-------- Dataset entries

(** * Cracker Shop: cart, checkout and order persistence

    A shallow embedding of [app.py] (a Flask storefront) and the proofs of
    the properties stated about its cart and checkout flow.

    Modelling conventions.
    - Python [int] is unbounded: [Z].  The catalog of the model holds
      integer prices (whole rupees), so the amounts the handlers compute
      are [Z].  A Python [float] is an IEEE binary64 value
      ([SpecFloat.spec_float] at precision 53): it is what the [REAL]
      column of the [orders] table stores, and what [price * 100] is for a
      catalog price with a fraction.
    - Python [str] is [string]; one [ascii] stands for one code point
      below 256.
    - A Python [dict] keeps insertion order, and the order of the cart
      decides the order of the line items: a dict is an association list
      with unique keys, updated in place or extended at the end.
    - The session, the [orders] table and the calls to the outside world
      (SQLite, SMTP, Stripe) are threaded through a state-and-exception
      monad over [world]. *)

From Stdlib Require Import ZArith List String Ascii Bool Lia.
From Stdlib Require Import Decimal DecimalString DecimalZ.
From Stdlib Require Floats.SpecFloat.
Import ListNotations.

Local Open Scope Z_scope.
Local Open Scope list_scope.

Infix "+++" := String.append (right associativity, at level 60).

(* ------------------------------------------------------------------ *)
(** * Python built-ins used by the application *)

Module Py.

(** The exception classes that can escape a request handler. *)
Inductive exn :=
| ValueError
| IndexError
| OverflowError
| JSONDecodeError.

(** Result of running Python code: a value, or a raised exception. *)
Inductive outcome (A : Type) :=
| Ok (a : A)
| Raise (e : exn).
Arguments Ok {A} a.
Arguments Raise {A} e.

(** [str(n)] for an [int]; Python prints an [int] of up to
    [max_str_digits] digits and raises beyond, which is not modelled. *)
Definition str (n : Z) : string := NilZero.string_of_int (Z.to_int n).

(** Truthiness of [form.get(...)]: [None] and the empty string are falsy. *)
Definition truthy (v : option string) : bool :=
  match v with
  | None => false
  | Some EmptyString => false
  | Some _ => true
  end.

(** [f"{v}"] for a value that is a [str] or [None]. *)
Definition fmt (v : option string) : string :=
  match v with
  | None => "None"%string
  | Some s => s
  end.

(** Code points below 256 that [int()] strips around a numeral: the
    ASCII white space, NEL and the no-break space. *)
Definition is_space (c : ascii) : bool :=
  let n := Z.of_nat (nat_of_ascii c) in
  ((9 <=? n) && (n <=? 13)) || (n =? 32) || (n =? 133) || (n =? 160).

Fixpoint lstrip (s : string) : string :=
  match s with
  | EmptyString => EmptyString
  | String c r => if is_space c then lstrip r else s
  end.

Fixpoint rstrip (s : string) : string :=
  match s with
  | EmptyString => EmptyString
  | String c r =>
      match rstrip r with
      | EmptyString => if is_space c then EmptyString else String c EmptyString
      | r' => String c r'
      end
  end.

Definition strip (s : string) : string := rstrip (lstrip s).

Definition digit_of_ascii (c : ascii) : option (uint -> uint) :=
  match c with
  | "0" => Some D0 | "1" => Some D1 | "2" => Some D2 | "3" => Some D3
  | "4" => Some D4 | "5" => Some D5 | "6" => Some D6 | "7" => Some D7
  | "8" => Some D8 | "9" => Some D9
  | _ => None
  end%char.

(** The digits of a decimal literal: at least one digit, and single
    underscores allowed between digits only. [prev] tells whether the
    previous character was a digit. *)
Fixpoint digits (prev : bool) (s : string) : option uint :=
  match s with
  | EmptyString => if prev then Some Nil else None
  | String c r =>
      match digit_of_ascii c with
      | Some D => option_map D (digits true r)
      | None =>
          if (Ascii.eqb c "_" && prev)%bool then digits false r else None
      end
  end.

(** [sys.get_int_max_str_digits()]: the default limit on the number of
    digits of a decimal numeral that [int()] converts. *)
Definition max_str_digits : nat := 4300.

(** A numeral within the limit.  The limit counts the digit characters,
    leading zeros included; the sign, the white space and the underscores
    do not count. *)
Definition numeral (s : string) : option uint :=
  match digits false s with
  | Some d => if Nat.leb (nb_digits d) max_str_digits then Some d else None
  | None => None
  end.

(** [int(s)] for a [str]: [None] stands for [ValueError]. *)
Definition int_of_str (s : string) : option Z :=
  match strip s with
  | String "-" r => option_map (fun d => Z.of_int (Neg d)) (numeral r)
  | String "+" r => option_map (fun d => Z.of_int (Pos d)) (numeral r)
  | t => option_map (fun d => Z.of_int (Pos d)) (numeral t)
  end.

(** A value handed to [int()]: the route converter gives an [int], a
    cart key or a form field is a [str]. *)
Inductive value :=
| VInt (n : Z)
| VStr (s : string).

Definition int (v : value) : option Z :=
  match v with
  | VInt n => Some n
  | VStr s => int_of_str s
  end.

(** ** Floats

    A [float] is a binary64 value.  Arithmetic rounds to nearest, ties to
    even. *)

Definition float := SpecFloat.spec_float.

Definition prec : Z := 53.
Definition emax : Z := 1024.

(** The binary64 value nearest to the integer [n]; an infinity when [n]
    is beyond the range. *)
Definition nearest (n : Z) : float :=
  SpecFloat.binary_normalize prec emax n 0 false.

(** [float(n)] for an [int]. *)
Definition float_of_int (n : Z) : outcome float :=
  match nearest n with
  | SpecFloat.S754_infinity _ => Raise OverflowError
  | x => Ok x
  end.

(** The float that a decimal literal [m / 10^k] denotes (such as [19.99],
    which is [1999 / 10^2]), for [m] and [10^k] below [2^53]: the
    correctly rounded quotient. *)
Definition decimal (m : Z) (k : Z) : float :=
  SpecFloat.SFdiv prec emax (nearest m) (nearest (10 ^ k)).

(** [int(x)] for a [float]: truncation towards zero. *)
Definition int_of_float (x : float) : outcome Z :=
  match x with
  | SpecFloat.S754_zero _ => Ok 0
  | SpecFloat.S754_finite s m e =>
      let a := if 0 <=? e then Z.shiftl (Zpos m) e
               else Z.shiftr (Zpos m) (- e) in
      Ok (if s then - a else a)
  | SpecFloat.S754_infinity _ => Raise OverflowError
  | SpecFloat.S754_nan => Raise ValueError
  end.

(** A Python number: what a JSON number of the catalog is loaded as. *)
Inductive number :=
| NInt (n : Z)
| NFloat (x : float).

(** [a * b]: exact on two [int]s; with a [float] operand the [int] is
    converted first and the product is rounded. *)
Definition mul (a b : number) : outcome number :=
  match a, b with
  | NInt m, NInt n => Ok (NInt (m * n))
  | NInt m, NFloat y =>
      match float_of_int m with
      | Ok x => Ok (NFloat (SpecFloat.SFmul prec emax x y))
      | Raise e => Raise e
      end
  | NFloat x, NInt n =>
      match float_of_int n with
      | Ok y => Ok (NFloat (SpecFloat.SFmul prec emax x y))
      | Raise e => Raise e
      end
  | NFloat x, NFloat y => Ok (NFloat (SpecFloat.SFmul prec emax x y))
  end.

(** [int(a)] for a number. *)
Definition int_of_number (a : number) : outcome Z :=
  match a with
  | NInt n => Ok n
  | NFloat x => int_of_float x
  end.

(** [s.startswith(p)] *)
Definition startswith (s p : string) : bool := String.prefix p s.

(** [s.split(sep, 1)] for a one-character separator. *)
Fixpoint split1 (sep : ascii) (s : string) : list string :=
  match s with
  | EmptyString => [EmptyString]
  | String c r =>
      if Ascii.eqb c sep then [EmptyString; r]
      else match split1 sep r with
           | h :: t => String c h :: t
           | [] => [String c EmptyString]
           end
  end.

(** [sep.join(l)] *)
Fixpoint join (sep : string) (l : list string) : string :=
  match l with
  | [] => EmptyString
  | [x] => x
  | x :: r => x +++ sep +++ join sep r
  end.

(** [needle in hay] *)
Fixpoint contains (needle hay : string) : bool :=
  String.prefix needle hay
  || match hay with
     | EmptyString => false
     | String _ r => contains needle r
     end.

(** ** Insertion-ordered dictionaries with [str] keys *)

Definition dict (V : Type) := list (string * V).

Fixpoint dict_get {V} (d : dict V) (k : string) : option V :=
  match d with
  | [] => None
  | (k', v) :: r => if String.eqb k' k then Some v else dict_get r k
  end.

(** [d.get(k, default)] *)
Definition dict_get_default {V} (d : dict V) (k : string) (dflt : V) : V :=
  match dict_get d k with
  | Some v => v
  | None => dflt
  end.

(** [d[k] = v]: an existing key keeps its place, a new key goes last. *)
Fixpoint dict_set {V} (d : dict V) (k : string) (v : V) : dict V :=
  match d with
  | [] => [(k, v)]
  | (k', v') :: r =>
      if String.eqb k' k then (k', v) :: r else (k', v') :: dict_set r k v
  end.

Definition dict_keys {V} (d : dict V) : list string := map fst d.

End Py.

Import Py.

(* ------------------------------------------------------------------ *)
(** * The [json] module, as far as the application uses it

    [json.dumps] with its default settings ([ensure_ascii], separators
    [", "] and [": "]) and [json.loads].  Floats are not modelled: a
    text with a float literal is not decoded. *)

Module Json.

#[warnings="-register-all"]
Inductive value :=
| Null
| Bool (b : bool)
| Int (n : Z)
| Str (s : string)
| List (l : list value)
| Dict (d : list (string * value)).

Definition chr (c : ascii) : string := String c EmptyString.
Definition dquote : ascii := ascii_of_nat 34.
Definition backslash : ascii := ascii_of_nat 92.
Definition quote : string := chr dquote.

(** ** Encoding *)

Definition hex_digit (n : nat) : ascii :=
  match n with
  | 0 => "0" | 1 => "1" | 2 => "2" | 3 => "3" | 4 => "4" | 5 => "5"
  | 6 => "6" | 7 => "7" | 8 => "8" | 9 => "9" | 10 => "a" | 11 => "b"
  | 12 => "c" | 13 => "d" | 14 => "e" | _ => "f"
  end%nat%char.

(** One character of a string literal: the short escapes, printable
    ASCII as it is, anything else as [\u00XX]. *)
Definition escape_char (c : ascii) : string :=
  let n := nat_of_ascii c in
  if Ascii.eqb c dquote then String backslash quote
  else if Ascii.eqb c backslash then String backslash (chr backslash)
  else if Nat.eqb n 10 then String backslash "n"
  else if Nat.eqb n 13 then String backslash "r"
  else if Nat.eqb n 9 then String backslash "t"
  else if Nat.eqb n 8 then String backslash "b"
  else if Nat.eqb n 12 then String backslash "f"
  else if (Nat.leb 32 n && Nat.leb n 126)%bool then chr c
  else String backslash
         (String "u" (String "0" (String "0"
            (String (hex_digit (Nat.div n 16))
               (chr (hex_digit (Nat.modulo n 16))))))).

Fixpoint escape (s : string) : string :=
  match s with
  | EmptyString => EmptyString
  | String c r => escape_char c +++ escape r
  end.

Definition dumps_str (s : string) : string := quote +++ escape s +++ quote.

Fixpoint dumps (v : value) : string :=
  match v with
  | Null => "null"
  | Bool true => "true"
  | Bool false => "false"
  | Int n => Py.str n
  | Str s => dumps_str s
  | List l => "[" +++ Py.join ", " (map dumps l) +++ "]"
  | Dict d =>
      "{" +++ Py.join ", "
                (map (fun kv => dumps_str (fst kv) +++ ": " +++ dumps (snd kv)) d)
          +++ "}"
  end%string.

(** ** Decoding *)

Definition is_ws (c : ascii) : bool :=
  let n := nat_of_ascii c in
  (Nat.eqb n 32 || Nat.eqb n 9 || Nat.eqb n 10 || Nat.eqb n 13)%bool.

Fixpoint skip_ws (s : string) : string :=
  match s with
  | EmptyString => EmptyString
  | String c r => if is_ws c then skip_ws r else s
  end.

Definition hex_val (c : ascii) : option nat :=
  let n := nat_of_ascii c in
  if (Nat.leb 48 n && Nat.leb n 57)%bool then Some (n - 48)%nat
  else if (Nat.leb 97 n && Nat.leb n 102)%bool then Some (n - 87)%nat
  else if (Nat.leb 65 n && Nat.leb n 70)%bool then Some (n - 55)%nat
  else None.

(** The character a one-letter escape stands for. *)
Definition unescape (e : ascii) : option ascii :=
  if Ascii.eqb e dquote then Some dquote
  else if Ascii.eqb e backslash then Some backslash
  else match e with
       | "/" => Some "/"
       | "b" => Some (ascii_of_nat 8)
       | "f" => Some (ascii_of_nat 12)
       | "n" => Some (ascii_of_nat 10)
       | "r" => Some (ascii_of_nat 13)
       | "t" => Some (ascii_of_nat 9)
       | _ => None
       end%char.

Definition cons_fst (c : ascii) (x : option (string * string)) :=
  option_map (fun p => (String c (fst p), snd p)) x.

----------------

**The task:** The answer must consist of each line in the entries above that includes "outcome".

**Solution:**
Inductive outcome (A : Type) :=
Definition float_of_int (n : Z) : outcome float :=
Definition int_of_float (x : float) : outcome Z :=
Definition mul (a b : number) : outcome number :=
Definition int_of_number (a : number) : outcome Z :=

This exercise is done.